For this exercise, reproduce the entries below exactly, but only from the line containing "Fixpoint first_rule (content" through the line containing "match reverse line with", both included.

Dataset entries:
________________________

(* ===== verification/SdpParse.v ===== *)
(** * libsdptransform/src/parser.cpp

    Parsing of SDP text into a session object.  [std::istringstream >> x] with
    [noskipws] reads a sign and digits, or a decimal floating-point number; the
    type [long] has 64 bits. *)

From stdpp Require Import base list strings pretty.
From Stdlib Require Import ZArith Lia Ascii SpecFloat.
From S2P Require Import Prelude Json Text Utils Regex Grammar.

(** ** Numbers *)

Fixpoint all_digits_ne (s : string) : bool :=
  match s with
  | EmptyString => false
  | String c EmptyString => is_digit c
  | String c r => is_digit c && all_digits_ne r
  end.

(** Sign and rest of a number. *)
Definition read_sign (s : string) : bool * string :=
  match s with
  | String "-"%char r => (true, r)
  | String "+"%char r => (false, r)
  | _ => (false, s)
  end.

(** [iss >> l] for a 64-bit integer, up to the end of the text. *)
Definition read_int64 (s : string) : option Z :=
  let '(neg, r) := read_sign s in
  if all_digits_ne r then
    (let v := if neg then - digits_value 0 r else digits_value 0 r in
     if (- 2 ^ 63 <=? v) && (v <? 2 ^ 63) then Some v else None)%Z
  else None.

(** The digits at the front, and the rest. *)
Fixpoint span_digits (s : string) : string * string :=
  match s with
  | String c r => if is_digit c then let '(d, t) := span_digits r in (String c d, t) else (EmptyString, s)
  | EmptyString => (EmptyString, EmptyString)
  end.

(** A decimal number as mantissa and power of ten. *)
Definition read_decimal (s : string) : option (bool * Z * Z) :=
  let '(neg, r) := read_sign s in
  let '(i, r) := span_digits r in
  let '(f, r) := match r with String "."%char r' => span_digits r' | _ => (EmptyString, r) end in
  if Nat.eqb (String.length i + String.length f) 0 then None else
  let m := digits_value 0 (i +:+ f) in
  let e := (- Z.of_nat (String.length f))%Z in
  match r with
  | EmptyString => Some (neg, m, e)
  | String c r' =>
    if Ascii.eqb c "e" || Ascii.eqb c "E" then
      let '(eneg, d) := read_sign r' in
      if all_digits_ne d then Some (neg, m, if eneg then e - digits_value 0 d else e + digits_value 0 d)%Z else None
    else None
  end.

(** The nearest number of the format, ties to even.  With a negative power of
    ten the quotient has more bits than the format and a sticky bit. *)
Definition round_decimal (prec emax : Z) (neg : bool) (m e : Z) : spec_float :=
  (if 0 <=? e then binary_normalize prec emax (if neg then - (m * 10 ^ e) else m * 10 ^ e) 0 neg
   else
     let d := 10 ^ (- e) in
     let s := Z.max 0 (Z.log2 d + prec + 4 - Z.log2 (Z.max 1 m)) in
     let q := m * 2 ^ s / d in
     let sticky := if m * 2 ^ s mod d =? 0 then 0 else 1 in
     let q' := 2 * q + sticky in
     binary_normalize prec emax (if neg then - q' else q') (- s - 1) neg)%Z.

(** [iss >> f], up to the end of the text; overflow fails. *)
Definition read_float (prec emax : Z) (s : string) : option spec_float :=
  match read_decimal s with
  | Some (neg, m, e) =>
    match round_decimal prec emax neg m e with
    | S754_infinity _ | S754_nan => None
    | f => Some f
    end
  | None => None
  end.

Definition isInt (s : string) : bool := match read_int64 s with Some _ => true | None => false end.
Definition isFloat (s : string) : bool := match read_float 24 128 s with Some _ => true | None => false end.

Definition toType (str : string) (type : ascii) : json :=
  if Ascii.eqb type "s" then JString str
  else if Ascii.eqb type "d" then JInt (default 0%Z (read_int64 str))
  else if Ascii.eqb type "f" then
    match read_float 53 1024 str with Some f => JFloat f | None => JFloat (S754_zero false) end
  else JNull.

(** ** Parameters *)

Definition trim_left (s : string) : string := skip_space s.
Definition reverse (s : string) : string := String.string_of_list_ascii (rev (String.list_ascii_of_string s)).
Definition trim (s : string) : string := reverse (trim_left (reverse (trim_left s))).

(** [^\s*([^= ]+)(?:\s*=\s*([^ ]+))?$] *)
Definition KeyValueRegex : regex :=
  Seqs [Bol; Star Space; Group 1 (Plus (One (fun c => negb (one_of (chars "= ") c))));
        Opt (Seqs [Star Space; Lit "="; Star Space; Group 2 (Plus (One (fun c => negb (Ascii.eqb c " "))))]); Eol].

(** The types of well-known parameters; others are typed by their text. *)
Definition param_type (param value : string) : ascii :=
  if String.eqb param "profile-level-id" then "s"
  else if String.eqb param "packetization-mode" then "d"
  else if String.eqb param "profile-id" then "s"
  else if isInt value then "d" else if isFloat value then "f" else "s".

(** [o] is an object wherever the code calls this. *)
Definition insertParam (str : string) (o : list (string * json)) : list (string * json) :=
  match regex_match str KeyValueRegex with
  | None => o
  | Some caps =>
    let param := group 1 caps in
    let value := group 2 caps in
    obj_insert param (toType value (param_type param value)) o
  end.

(** Parameters between [d]s, trimmed, without the empty ones. *)
Definition insertParams (d : ascii) (str : string) : json :=
  JObject (foldl (fun o p => let p := trim p in if String.eqb p "" then o else insertParam p o) [] (split str d)).

Definition parseParams (str : string) : json := insertParams ";" str.

Definition parsePayloads (str : string) : outcome (list Z) := omapM stoi (split str " ").

(** ** Image attributes and simulcast streams *)

Fixpoint parseImages (items : list string) (arr : list json) : json :=
  match items with
  | [] => JArray arr
  | item :: r =>
    let item := trim item in
    if String.eqb item "*" then JString item
    else if Nat.ltb (String.length item) 5 then parseImages r arr
    else parseImages r (arr ++ [insertParams "," (String.substring 1 (String.length item - 2) item)])
  end.
Definition parseImageAttributes (str : string) : json := parseImages (split str " ") [].

Definition parseFormat (format : string) : list json :=
  match format with
  | EmptyString => []
  | String c r =>
    let entry (scid : string) (paused : bool) := mk_obj [ ("scid", JString scid); ("paused", JBool paused) ] in
    [if Ascii.eqb c "~" then entry r true else entry format false]
  end.
Definition parseSimulcastStreamList (str : string) : json :=
  JArray (concat (map (fun item =>
    if String.eqb item "" then [] else [JArray (concat (map parseFormat (split item ",")))]) (split str ";"))).

(** ** Lines *)

(** The number of groups: [match.size()] is one more. *)
Fixpoint groups (a : regex) : nat :=
  match a with
  | Seq a b | Alt a b => groups a + groups b
  | Star a => groups a
  | Group _ a => S (groups a)
  | _ => 0
  end.

(** [types[i]] exists for every name in the grammar. *)
Definition type_at (rule : Rule) (i : nat) : M json ascii :=
  match rule_types rule !! i with Some t => ret t | None => undef end.

Fixpoint attachNames (rule : Rule) (caps : captures) (i : nat) (names : list string) : M json unit :=
  match names with
  | [] => ret tt
  | name :: r =>
    let s := group (S i) caps in
    when (Nat.ltb (S i) (S (groups (rule_reg rule))) && negb (String.eqb s ""))
      (t <- type_at rule i ;; set_key name (toType s t)) ;;;
    attachNames rule caps (S i) r
  end.
Definition attachProperties (rule : Rule) (caps : captures) : M json unit :=
  match rule_names rule with
  | [] =>
    when (negb (String.eqb (rule_name rule) ""))
      (t <- type_at rule 0 ;; set_key (rule_name rule) (toType (group 1 caps) t))
  | names => attachNames rule caps 0 names
  end.

(** [caps] are the groups of the match that [parse] has found; the code
    searches again with the same result. *)
Definition parseReg (rule : Rule) (caps : captures) : M json unit :=
  let needsBlank := negb (String.eqb (rule_name rule) "") && negb (Nat.eqb (length (rule_names rule)) 0) in
  let pushes := negb (String.eqb (rule_push rule) "") in
  location <- get ;;
  (if pushes && negb (contains (rule_push rule) location) then set_key (rule_push rule) (JArray [])
   else when (needsBlank && negb (contains (rule_name rule) location)) (set_key (rule_name rule) (JObject []))) ;;;
  if pushes then
    let '(r, object) := attachProperties rule caps (JObject []) in
    lift r ;;; at_key (rule_push rule) (push_back object)
  else if needsBlank then at_key (rule_name rule) (attachProperties rule caps)
  else attachProperties rule caps.

(** The first rule whose expression is found in the content. *)
Fixpoint first_rule (content : string) (rules : list Rule) : option (Rule * captures) :=
  match rules with
  | [] => None
  | rule :: r =>
    match regex_search content (rule_reg rule) with
    | Some caps => Some (rule, caps)
    | None => first_rule content r
    end
  end.

Definition strip_cr (line : string) : string :=
  match reverse line with
  | String c r => if Ascii.eqb c (ascii_of_N 13) then reverse r else line
  | EmptyString => line
  end.

(** A line is a letter from a to z, an equals sign and the content. *)
Definition valid_line (line : string) : option (ascii * string) :=
  match line with
  | String t (String "="%char content) => if in_range 97 122 t then Some (t, content) else None
  | _ => None
  end.

(** The state: the session and the media sections so far.  The location is the
    last media section, or the session before the first one. *)
Definition newMedia : json := mk_obj [ ("rtp", JArray []); ("fmtp", JArray []) ].
Definition at_location (m : M json unit) : M (json * list json) unit := fun s =>
  match s.2 with
  | [] => let '(r, session) := m s.1 in (r, (session, []))
  | _ => let n := length s.2 - 1 in
         let '(r, l) := m (default JNull (s.2 !! n)) in (r, (s.1, <[n:=l]> s.2))
  end.

Definition parseLine (line : string) : M (json * list json) unit :=
  match valid_line (strip_cr line) with
  | None => ret tt
  | Some (type, content) =>
    (if Ascii.eqb type "m" then (fun s => (Ok tt, (s.1, s.2 ++ [newMedia]))) else ret tt) ;;;
    match rulesMap type with
    | None => ret tt
    | Some rules =>
      match first_rule content rules with
      | Some (rule, caps) => at_location (parseReg rule caps)
      | None => ret tt
      end
    end
  end.

Definition newline : ascii := ascii_of_N 10.
Definition parse (sdp : string) : outcome json :=
  let '(r, (session, media)) := for_list (split sdp newline) parseLine (JObject [], []) in
  let! _ := r in
  ((set_key "media" (JArray media) ;;; get) session).1.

________________________

--- Reply ---
Fixpoint first_rule (content : string) (rules : list Rule) : option (Rule * captures) :=
  match rules with
  | [] => None
  | rule :: r =>
    match regex_search content (rule_reg rule) with
    | Some caps => Some (rule, caps)
    | None => first_rule content r
    end
  end.

Definition strip_cr (line : string) : string :=
  match reverse line with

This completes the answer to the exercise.